Delirium is an independent predictor of higher 6-month mortality, increased cost, and longer stay even after adjusting coma and sedative/analgesic medications. Critically ill patients are at great risk for the development of ICU delirium. With more than 8 of 10 ventilated patients experiencing delirium, this is one of the most frequent forms of organ dysfunction experienced by critically ill patients (Brown & Boyle, 2002). But to our knowledge, no study has yet made a comprehensive review to summarize the related knowledge of ICU delirium. Further research is needed to focus on the onset of delirium, the precipitating risk factors, and the nursing methods in the studied ICU. Thus, the specific aims of this study is to make a review about the incidence, assessing instruments, the management, and nursing care of ICU delirium.

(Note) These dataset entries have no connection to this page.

Lemma legacy_append_built e s build w w' rc :
  legacy_append e s build w = (w', Ok rc) -> exists c p, build c p = Ok rc.
Proof.
  unfold legacy_append. destruct (ex_receiptStore e) as [st|].
  - intros (w1&prev&_&(w2&pos&_&(w3&r&Er&(w4&[]&_&E)%M_bind_Ok)%M_bind_Ok)%M_bind_Ok)%M_bind_Ok.
    injection E as _ <-. injection Er as _ Er. eauto.
  - intros (w1&r&Er&E)%M_bind_Ok. injection E as _ <-. injection Er as _ Er. eauto.
Qed.

Lemma createReceipt_built e rx d i x t b o g w w' rc :
  createReceipt e rx d i x t b o g w = (w', Ok rc) ->
  exists s dh ts causal c p, receiptSessionID d = Ok s /\ DecisionSemanticHash (Some d) = Ok dh /\
    buildReceipt e rx d i x t b o s dh ts g causal c p = Ok rc.
Proof.
  unfold createReceipt. intros (w1&s&Es&(w2&dh&Ed&(w3&now&_&E)%M_bind_Ok)%M_bind_Ok)%M_bind_Ok.
  injection Es as _ Es. apply lift_wrap_Ok in Ed as [_ Ed]. cbv zeta in E.
  set (ts := match _ with Some f => f now | None => now end) in E.
  exists s, dh, ts.
  assert (G : exists causal c p, buildReceipt e rx d i x t b o s dh ts g causal c p = Ok rc).
  { destruct (ex_receiptStore e) as [st|]; [|exists false; by eapply legacy_append_built].
    destruct (negb _).
    - destruct (rs_AppendCausalScoped st); [|discriminate]. exists true. by eapply causal_append_built.
    - destruct (rs_AppendCausal st); [exists true; by eapply causal_append_built|].
      exists false. by eapply legacy_append_built. }
  destruct G as (causal&c&p&G). by exists causal, c, p.
Qed.

Lemma finalizeExecution_records e d tool :
  records (finalizeExecution e d tool) (fun r => match r with Ok _ => finished e d | Fail _ => [] end).
Proof.
  unfold finalizeExecution, finished. intros w w' r E.
  apply M_bind_cases in E as [(err&E&->)|(w1&[]&E1&E)].
  - destruct (ex_outboxStore e) as [ob|]; [|discriminate].
    apply M_bind_cases in E as [(err'&E&_)|(w2&[]&_&E)]; [|discriminate].
    apply quiet_same in E as [Et _]; [|apply quiet_wrap, ext_res_quiet]. by rewrite Et, app_nil_r.
  - assert (r = Ok tt) as ->.
    { revert E. unfold audit. destruct (ex_AuditLog e) as [append|]; [|by intros [= _ <-]].
      intros [(err&E&_)|(w2&a&_&E)]%M_bind_cases.
      - unfold ext in E. destruct (append _ _ _). discriminate.
      - by injection E as _ <-. }
    apply quiet_same in E as [Et _]; [|apply audit_quiet]. rewrite Et.
    destruct (ex_outboxStore e) as [ob|].
    + apply M_bind_Ok in E1 as (w2&[]&E2&E1).
      apply quiet_same in E2 as [Et2 _]; [|apply quiet_wrap, ext_res_quiet].
      injection E1 as <-. cbn. by rewrite Et2.
    + injection E1 as <-. by rewrite app_nil_r.
Qed.


(** ** One execution *)

Lemma checkOutput_trace e l tool out w w' r :
  checkOutput e l tool out w = (w', r) -> w_trace w' = w_trace w.
Proof.
  unfold checkOutput. destruct (_ ≫= _) as [validate|]; [|by intros [= <- <-]].
  intros [(err&E&_)|(w1&h&E1&E)]%M_bind_cases.
  - by injection E as <-.
  - injection E1 as <- _. by injection E as <-.
Qed.

(** What follows a dispatch in the trace holds no other dispatch. *)
Definition no_dispatch (evs : list Event) : Prop := forall tool params, ~ In (EvDispatch tool params) evs.

(** A receipt built for this execution and signed by the executor's signer. *)
Definition built_for e rx (d : DecisionRecord) (i : AuthorizedExecutionIntent) (effect : Effect)
    (tenantID outputHash : string) (g : GateResult) (rc : Receipt) : Prop :=
  exists blob s dh ts causal c p, receiptSessionID d = Ok s /\ DecisionSemanticHash (Some d) = Ok dh /\
    buildReceipt e rx d i effect tenantID blob outputHash s dh ts g causal c p = Ok rc.

(** The events after the dispatch, and the answer they go with. *)
Inductive aftermath e rx d i effect tenantID g : res (Receipt * Artifact) -> list Event -> Prop :=
| After_failed err : aftermath e rx d i effect tenantID g (Fail err) []
| After_receipt err rc out : built_for e rx d i effect tenantID out g rc ->
    aftermath e rx d i effect tenantID g (Fail err) [EvReceipt rc]
| After_finished rc art r : built_for e rx d i effect tenantID (af_Digest art) g rc ->
    r = Ok (rc, art) \/ (exists err, r = Fail err) ->
    aftermath e rx d i effect tenantID g r (EvReceipt rc :: finished e d).

Lemma aftermath_no_dispatch e rx d i effect tenantID g r evs :
  aftermath e rx d i effect tenantID g r evs -> no_dispatch evs.
Proof.
  intros [err|err rc out _|rc art r' _ _] tool params; unfold finished; cbn.
  - tauto.
  - by intros [?|[]].
  - destruct (ex_outboxStore e); cbn; [by intros [?|[?|[]]]|by intros [?|[]]].
Qed.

There are several approaches to management of delirium and nursing care interventions focusing on maintaining the safe environment, education for ICU delirium, communicating with patients and relatives frequently and effectively, improving sleep quality, and controlling the situation. Nurses stay with patients day and night; thus, they could monitor patients' condition changes easily. Therefore, bedside nurses in the ICU are the key in achieving improved delirium outcomes for patients. Because of its high incidence rate, ICU delirium deserves enough concern by physicians and nurses. It is important that delirium is detected, diagnosed, and treated early without delay. This may improve patient outcomes and reduce the complications and severity of any associated underlying illness.
Delirium is one of the most common conditions encountered by doctors and nurses in an ICU, yet it remains among the least recognized and understood. Although delirium risk factors are well known and the condition may be preventable in many patients, this has not, for the most part, been translated into concrete action at the unit level. The poor understanding of delirium by staff stems from a historically low educational emphasis on delirium in medical and nursing schools. Moreover, the "intangible costs" of nursing morale and job satisfaction may be reduced when attempts to deliver high-quality patient care are thwarted by the agitation of the patient. Simply, what is really needed is a change in hospital culture and evidence-based strategies. Increasing awareness of delirium among medical and nursing staff seems to be an effective strategy in preventing delirium.